Un quadro che, pur di fronte alla solidità dell'azienda della famiglia Casoli, ha indotto la proprietà a guardare in modo diverso al futuro immediato, mettendo dei paletti al quaderno dei progetti. Solo che, dicono oggi i sindacati, la proprietà ha pensato di porre un freno alle uscite economiche passando per la porta più larga, quella del ridimensionamento della forza lavoro e non invece cercando altre soluzioni, forse più difficili, ma di minore impatto sociale.

Un taglio che però, dicono i sindacati confederali, sta colpendo solo una parte del personale, segnatamente quelli che vengono definiti ''colletti bianchi'', cioè il personale amministrativo e tecnico che, per la sua parte, ha costituito uno dei pilastri di Elica. Dicono i sindacati: ''Occorre evitare ogni azione unilaterale e costruire insieme le strategie per il bene dell’azienda, delle persone e del territorio'', spiegando la portata delle loro asserzioni con un esempio concreto, quello della Corporate di Fabriano, dove i tagli hanno riguardato ''parti importanti di funzioni essenziali come il marketing, la logistica e l'area ricerca e sviluppo''.

Quasi, è questa la sensazione che si coglie in ambienti sindacali, che tagliare posti tra gli amministrativi o dell'area tecnica consenta all'azienda di continuare a marciare, magari gravando di ulteriori carichi di lavoro i ''sopravvissuti'' al lavoro di chi sarà chiamato, tragicamente, a decidere chi salvare e chi no. Nei fatti, dicono i sindacati, i vertici di Elica non stanno operando con un occhio al futuro (e quindi salvaguardando il patrimonio di esperienze accumulato negli anni), ma all'immediato presente, attuando quella che nei fatti non è una riorganizzazione del lavoro, ma semplicemente una ristrutturazione aziendale. Una definizione che spesso nasconde solo licenziamenti e, con essi, nuovi drammi personali.

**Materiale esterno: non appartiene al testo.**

(** X2. The count handed to [pa.set_cpu_count] is below 1 exactly when
    the caller passes a negative count: an explicit count is not clamped,
    and 0 or no count falls back on the resolved one. *)
Theorem applied_count_below_one (int : string → option Z) environ nbr_threads :
  PyArrowThreads.set_nbr_pyarrow_threads int environ nbr_threads < 1
  ↔ ∃ n, nbr_threads = Some n ∧ n < 0.
Proof.
  pose proof (pyarrow_threads_ge_1 int environ) as Hge.
  unfold PyArrowThreads.set_nbr_pyarrow_threads. destruct nbr_threads as [n|].
  - destruct (Z.eqb_spec n 0) as [->|Hn].
    + split; [lia|]. intros (n & [= <-] & ?). lia.
    + split; [intros ?; exists n; split; [done|lia]|]. intros (n' & [= <-] & ?). lia.
  - split; [lia|]. by intros (n & ? & _).
Qed.

(** *** Strings and paths *)

Lemma append_cons a s t : String a s +:+ t = String a (s +:+ t).
Proof. reflexivity. Qed.

Lemma length_append s t : String.length (s +:+ t) = (String.length s + String.length t)%nat.
Proof. induction s as [|a s IH]; [done|]. rewrite append_cons. simpl. by rewrite IH. Qed.

Lemma append_assoc s t u : (s +:+ t) +:+ u = s +:+ (t +:+ u).
Proof. induction s as [|a s IH]; [done|]. rewrite !append_cons. by f_equal. Qed.


Lemma rfind_from_append c s t i found :
  rfind_from c (s +:+ t) i found = rfind_from c t (i + Z.of_nat (String.length s)) (rfind_from c s i found).
Proof.
  revert i found. induction s as [|a s IH]; intros i found.
  - simpl. f_equal. lia.
  - rewrite append_cons. simpl rfind_from. rewrite IH. f_equal.
    simpl String.length. rewrite Nat2Z.inj_succ. lia.
Qed.

Lemma rfind_from_absent c s i found :
  c ∉ list_ascii_of_string s → rfind_from c s i found = found.
Proof.
  revert i found. induction s as [|a s IH]; intros i found Hc; [done|].
  simpl in *. apply not_elem_of_cons in Hc as [Hne Hc].
  rewrite IH by done. destruct (Ascii.eqb_spec a c); congruence.
Qed.

Lemma rfind_from_range c s i found :
  rfind_from c s i found = found
  ∨ i ≤ rfind_from c s i found < i + Z.of_nat (String.length s).
Proof.
  revert i found. induction s as [|a s IH]; intros i found; [by left|].
  simpl rfind_from. simpl String.length. rewrite Nat2Z.inj_succ.
  destruct (IH (i + 1) (if Ascii.eqb a c then i else found)) as [-> | ?]; [|right; lia].
  destruct (Ascii.eqb a c); [right; lia|by left].
Qed.

Lemma substring_prefix s t : substring 0 (String.length s) (s +:+ t) = s.
Proof.
  induction s as [|a s IH]; [by destruct t|]. rewrite append_cons. simpl. by rewrite IH.
Qed.

Lemma substring_full t : substring 0 (String.length t) t = t.
Proof. induction t as [|b t IH]; [done|]. simpl. by rewrite IH. Qed.

Lemma substring_suffix s t :
  substring (String.length s) (String.length t) (s +:+ t) = t.
Proof.
  induction s as [|a s IH]; [|by rewrite append_cons].
  apply substring_full.
Qed.

Lemma substring_at s a t : substring (String.length s) 1 (s +:+ String a t) = String a "".
Proof. induction s as [|b s IH]; [by destruct t|done]. Qed.

Lemma splitext_scan_finds p dot j n fi :
  0 ≤ fi → fi ≤ j → j < dot → dot = fi + Z.of_nat n →
  String.eqb (substring (Z.to_nat j) 1 p) "." = false →
  splitext_scan p fi dot n = Some (slice_to p dot, slice_from p dot).
Proof.
  revert fi. induction n as [|n IH]; intros fi H0 Hj Hdot Hn Hchar; [lia|].
  simpl. destruct (String.eqb (substring (Z.to_nat fi) 1 p) ".") eqn:E; [|done].
  simpl. apply IH; try lia; [|done].
  destruct (decide (fi = j)) as [->|]; [congruence|lia].
Qed.

(** A name ending in a proper character, a dot and an extension. *)
Lemma splitext_extension stem a ext :
  a ≠ "/"%char → a ≠ "."%char →
  "."%char ∉ list_ascii_of_string ext → "/"%char ∉ list_ascii_of_string ext →
  splitext (stem +:+ String a (String "." ext)) = (stem +:+ String a "", String "." ext).
Proof.
  intros Ha1 Ha2 Hdot Hsep.
  set (p := stem +:+ String a (String "." ext)).
  assert (Hd : rfind p "." = Z.of_nat (String.length stem) + 1).
  { unfold rfind, p. rewrite rfind_from_append. simpl.
    destruct (Ascii.eqb_spec a "."); [done|]. by rewrite rfind_from_absent. }
  assert (Hs : rfind p "/" = rfind stem "/").
  { unfold rfind, p. rewrite rfind_from_append. simpl.
    destruct (Ascii.eqb_spec a "/"); [done|]. by rewrite rfind_from_absent. }
  assert (Hr : -1 ≤ rfind stem "/" < Z.of_nat (String.length stem)).
  { unfold rfind. destruct (rfind_from_range "/" stem 0 (-1)) as [-> | ?]; lia. }
  unfold splitext. rewrite Hd, Hs.
  destruct (Z.gtb_spec (Z.of_nat (String.length stem) + 1) (rfind stem "/")); [|lia].
  rewrite (splitext_scan_finds p _ (Z.of_nat (String.length stem))); try lia.
  - unfold slice_to, slice_from. f_equal.
    + replace (Z.to_nat (Z.of_nat (String.length stem) + 1)) with (String.length (stem +:+ String a "")).
      2:{ rewrite length_append. simpl. lia. }
      unfold p. replace (String a (String "." ext)) with (String a "" +:+ String "." ext) by done.
      rewrite <- append_assoc. apply substring_prefix.
    + replace (Z.to_nat (Z.of_nat (String.length stem) + 1)) with (String.length (stem +:+ String a "")).
      2:{ rewrite length_append. simpl. lia. }
      unfold p. replace (String a (String "." ext)) with (String a "" +:+ String "." ext) by done.
      rewrite <- append_assoc. rewrite (length_append (_ +:+ _)).
      replace (_ + _ - _)%nat with (String.length (String "." ext)) by lia.
      apply substring_suffix.
  - rewrite Nat2Z.id. unfold p. rewrite substring_at. simpl.
    destruct (Ascii.eqb_spec a "."); [done|]. done.
Qed.

Lemma splitext_dotfile dir ext :
  dir = "" ∨ (∃ dir', dir = dir' +:+ "/") →
  "."%char ∉ list_ascii_of_string ext → "/"%char ∉ list_ascii_of_string ext →
  splitext (dir +:+ String "." ext) = (dir +:+ String "." ext, "").
Proof.
  intros Hdir Hdot Hsep.
  set (p := dir +:+ String "." ext).
  assert (Hd : rfind p "." = Z.of_nat (String.length dir)).
  { unfold rfind, p. rewrite rfind_from_append. simpl. by rewrite rfind_from_absent. }
  assert (Hs : rfind p "/" = Z.of_nat (String.length dir) - 1).
  { unfold rfind, p. rewrite rfind_from_append. simpl. rewrite rfind_from_absent by done.
    destruct Hdir as [-> | [dir' ->]]; [done|].
    rewrite rfind_from_append, length_append. simpl. lia. }
  unfold splitext. rewrite Hd, Hs.
  destruct (Z.gtb_spec (Z.of_nat (String.length dir)) (Z.of_nat (String.length dir) - 1)); [|lia].
  replace (Z.to_nat _) with 0%nat by lia. done.
Qed.

Lemma append_nil_l t : "" +:+ t = t.
Proof. reflexivity. Qed.

Lemma append_inj_l s t1 t2 : s +:+ t1 = s +:+ t2 → t1 = t2.
Proof. induction s as [|a s IH]; [done|]. rewrite !append_cons. intros [= ?]. auto. Qed.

Certo, ciascuno in casa sua è padronissimo di fare e disfare senza dovere chiedere consiglio a nessuno, ma certo oggi, davanti alle critiche che vengono dalla parte più corposa e rappresentativa del sindacato, suonano strane le parole del vertice di Elica, rappresentato dal presidente Francesco Casoli (un passato di parlamentare: è stato senatore), che, in una dichiarazione, ha sostenuto che i nuovi scenari necessitano di ''maggiore leadership''. Se questa ''maggiore leadership'' si manifesta tagliando posti di lavoro (anzi ''quei'' posti di lavoro) allora c'è qualcosa che sfugge.